Work required.
The listing below contains a span that opens with the line containing "(** A disconnect" and closes with the line containing "match op with". Return that span exactly.

Task material.
(* ===== verification/Registry.v ===== *)
(** * The session registry

    [SessionRef] and [SessionRegistry] of
    src/internal/connectorprotocol/session.go: the map from connector to the
    one live session reference of its current process generation.  Every
    method runs under the registry's lock, so a method is one atomic function
    on the map. *)

From S2P Require Import Prelude GoText Errors Identifiers Messages.

Module SessionRef.
Record SessionRef := mk {
  TunnelID : string;
  ConnectorID : string;
  SessionID : string;
  ProcessGeneration : Z;
}.
#[export] Instance settable : Settable SessionRef := fun r =>
  mk (TunnelID r) (ConnectorID r) (SessionID r) (ProcessGeneration r).
#[export] Instance eq_dec : EqDecision SessionRef.
Proof. solve_decision. Defined.
Definition zero : SessionRef := mk "" "" "" 0.
End SessionRef.
Export (hints) SessionRef.
Abbreviation SessionRef := SessionRef.SessionRef.

Section SessionRefValidate.
Import SessionRef.
Definition SessionRef_Validate (r : SessionRef) : option goerror :=
  if negb (ids_ok [TunnelID r; ConnectorID r; SessionID r]) || (ProcessGeneration r =? 0)
  then Some ErrInvalidInput else None.
End SessionRefValidate.

Abbreviation SessionRegistry := (gmap string SessionRef).
Definition NewSessionRegistry : SessionRegistry := ∅.

Record AttachResult := mkAttachResult { Current : SessionRef; Replaced : option SessionRef }.

Definition Attach (r : SessionRegistry) (ref : SessionRef) : Res AttachResult * SessionRegistry :=
  if negb (ok (SessionRef_Validate ref)) then (Err ErrInvalidInput, r) else
  match r !! SessionRef.ConnectorID ref with
  | Some previous =>
      if SessionRef.TunnelID previous != SessionRef.TunnelID ref
      then (Err (codeError ErrIdentityMismatch ReasonAuthentication false None), r)
      else if SessionRef.ProcessGeneration ref <=? SessionRef.ProcessGeneration previous
      then (Err (codeError ErrSessionConflict ReasonStaleGeneration false None), r)
      else (Ok (mkAttachResult ref (Some previous)), <[SessionRef.ConnectorID ref := ref]> r)
  | None => (Ok (mkAttachResult ref None), <[SessionRef.ConnectorID ref := ref]> r)
  end.

(** [Disconnect]: the error and the registry after it. *)
Definition Registry_Disconnect (r : SessionRegistry) (ref : SessionRef) (reason : DisconnectReason)
    : option goerror * SessionRegistry :=
  if negb (ok (SessionRef_Validate ref)) || negb (validDisconnectReason reason)
  then (Some ErrInvalidInput, r) else
  match r !! SessionRef.ConnectorID ref with
  | None => (None, r)
  | Some current =>
      if current != ref then (Some (codeError ErrStaleSession ReasonStaleGeneration false None), r)
      else (None, delete (SessionRef.ConnectorID ref) r)
  end.

Definition Active (r : SessionRegistry) (connectorID : string) : option SessionRef :=
  if negb (ok (ValidateIdentifier connectorID)) then None else r !! connectorID.

Definition Count (r : SessionRegistry) : Z := Z.of_nat (size r).

(** ** Well-formedness *)

(** Every entry is a valid reference stored under its own connector. *)
Definition registry_wf (r : SessionRegistry) : Prop :=
  forall c ref, r !! c = Some ref -> SessionRef.ConnectorID ref = c /\ SessionRef_Validate ref = None.

Lemma registry_wf_empty : registry_wf NewSessionRegistry.
Proof. intros c ref H. unfold NewSessionRegistry in H. by rewrite lookup_empty in H. Qed.

Lemma Attach_ok_inv r ref res r' :
  Attach r ref = (Ok res, r') ->
  SessionRef_Validate ref = None /\ r' = <[SessionRef.ConnectorID ref := ref]> r
  /\ Current res = ref /\ Replaced res = r !! SessionRef.ConnectorID ref
  /\ (forall prev, r !! SessionRef.ConnectorID ref = Some prev ->
        SessionRef.TunnelID prev = SessionRef.TunnelID ref
        /\ SessionRef.ProcessGeneration prev < SessionRef.ProcessGeneration ref).
Proof.
  unfold Attach. destruct (SessionRef_Validate ref) eqn:Hv; simpl; [done|].
  destruct (r !! SessionRef.ConnectorID ref) as [prev|] eqn:Hl;
    repeat case_match; intros; simplify_eq/=; bool_prop; repeat split; naive_solver.
Qed.

Lemma Attach_err_inv r ref e r' : Attach r ref = (Err e, r') -> r' = r.
Proof. unfold Attach. repeat case_match; intros; by simplify_eq. Qed.

Lemma Attach_wf r ref : registry_wf r -> registry_wf (snd (Attach r ref)).
Proof.
  intros Hwf. destruct (Attach r ref) as [[res|e] r'] eqn:Ha; simpl.
  - apply Attach_ok_inv in Ha as (Hv & -> & _). intros c ref' Hl.
    apply lookup_insert_Some in Hl as [[? ?]|[_ Hl]]; [by subst|by apply Hwf].
  - by apply Attach_err_inv in Ha as ->.
Qed.

Lemma Disconnect_cases r ref reason :
  snd (Registry_Disconnect r ref reason) = r
  \/ (r !! SessionRef.ConnectorID ref = Some ref
      /\ snd (Registry_Disconnect r ref reason) = delete (SessionRef.ConnectorID ref) r).
Proof.
  unfold Registry_Disconnect. repeat case_match; simpl; try (by left).
  right. bool_prop. by subst.
Qed.

Lemma Disconnect_wf r ref reason :
  registry_wf r -> registry_wf (snd (Registry_Disconnect r ref reason)).
Proof.
  intros Hwf. destruct (Disconnect_cases r ref reason) as [->|[_ ->]]; [done|].
  intros c ref' Hl. apply lookup_delete_Some in Hl as [_ Hl]. by apply Hwf.
Qed.

(** A disconnect changes at most the entry that is exactly [ref]. *)
Lemma Disconnect_lookup r ref reason c x :
  r !! c = Some x -> x <> ref -> registry_wf r ->
  snd (Registry_Disconnect r ref reason) !! c = Some x.
Proof.
  intros Hl Hne Hwf. destruct (Disconnect_cases r ref reason) as [->|[Hr ->]]; [done|].
  rewrite lookup_delete_ne; [done|]. intros Heq. congruence.
Qed.

#[export] Hint Resolve registry_wf_empty Attach_wf Disconnect_wf : go.

(** ** The registry as a sequence of operations *)

Inductive registry_op :=
| OpAttach (ref : SessionRef)
| OpDisconnect (ref : SessionRef) (reason : DisconnectReason).

Definition registry_step (r : SessionRegistry) (op : registry_op) : SessionRegistry :=
  match op with
  | OpAttach ref => snd (Attach r ref)
  | OpDisconnect ref reason => snd (Registry_Disconnect r ref reason)
  end.
Definition registry_run (r : SessionRegistry) (ops : list registry_op) : SessionRegistry :=
  fold_left registry_step ops r.

Lemma registry_step_wf r op : registry_wf r -> registry_wf (registry_step r op).
Proof. destruct op; simpl; auto with go. Qed.

(** One operation that does not disconnect the current reference itself can
    only keep the entry or replace it by a newer process of the same tunnel. *)
Lemma registry_step_monotone r op c x :
  registry_wf r -> r !! c = Some x ->
  (forall reason, op <> OpDisconnect x reason) ->
  exists y, registry_step r op !! c = Some y
    /\ SessionRef.TunnelID y = SessionRef.TunnelID x
    /\ (y = x \/ SessionRef.ProcessGeneration x < SessionRef.ProcessGeneration y).
Proof.
  intros Hwf Hl Hop. destruct op as [ref|ref reason]; simpl.
  - destruct (Attach r ref) as [[res|e] r'] eqn:Ha; simpl.
    + apply Attach_ok_inv in Ha as (_ & -> & _ & _ & Hprev).
      destruct (decide (SessionRef.ConnectorID ref = c)) as [<-|Hne].
      * destruct (Hprev x Hl) as [Ht Hg]. exists ref.
        rewrite lookup_insert_eq. auto.
      * exists x. rewrite lookup_insert_ne by done. auto.
    + apply Attach_err_inv in Ha as ->. eauto.
  - exists x. split; [|auto]. apply Disconnect_lookup; [done| |done].
    intros ->. by eapply Hop.
Qed.

(** Over any sequence of registry operations that does not disconnect the current reference
    of a connector or a newer one, the connector keeps an entry of the same tunnel that is the
    same reference or one of a higher process generation. *)
Theorem registry_current_monotone r ops c x :
  registry_wf r -> r !! c = Some x ->
  (forall y reason, SessionRef.ProcessGeneration x <= SessionRef.ProcessGeneration y ->
     OpDisconnect y reason ∉ ops) ->
  exists y, registry_run r ops !! c = Some y
    /\ SessionRef.TunnelID y = SessionRef.TunnelID x
    /\ (y = x \/ SessionRef.ProcessGeneration x < SessionRef.ProcessGeneration y).
Proof.
  revert r x. induction ops as [|op ops IH]; intros r x Hwf Hl Hops; simpl; [eauto|].
  destruct (registry_step_monotone r op c x Hwf Hl) as (y & Hy & Ht & Hg).
  { intros reason ->. apply (Hops x reason); [lia|left]. }
  assert (SessionRef.ProcessGeneration x <= SessionRef.ProcessGeneration y) as Hle
    by (destruct Hg as [->|?]; lia).
  destruct (IH (registry_step r op) y) as (z & Hz & Ht' & Hg'); [by apply registry_step_wf|done| |].
  { intros w reason Hw Hin. apply (Hops w reason); [lia|by right]. }
  exists z. split; [done|]. split; [congruence|].
  destruct Hg as [->|Hg], Hg' as [->|Hg']; auto; right; lia.
Qed.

Result for this task.
(** A disconnect changes at most the entry that is exactly [ref]. *)
Lemma Disconnect_lookup r ref reason c x :
  r !! c = Some x -> x <> ref -> registry_wf r ->
  snd (Registry_Disconnect r ref reason) !! c = Some x.
Proof.
  intros Hl Hne Hwf. destruct (Disconnect_cases r ref reason) as [->|[Hr ->]]; [done|].
  rewrite lookup_delete_ne; [done|]. intros Heq. congruence.
Qed.

#[export] Hint Resolve registry_wf_empty Attach_wf Disconnect_wf : go.

(** ** The registry as a sequence of operations *)

Inductive registry_op :=
| OpAttach (ref : SessionRef)
| OpDisconnect (ref : SessionRef) (reason : DisconnectReason).

Definition registry_step (r : SessionRegistry) (op : registry_op) : SessionRegistry :=
  match op with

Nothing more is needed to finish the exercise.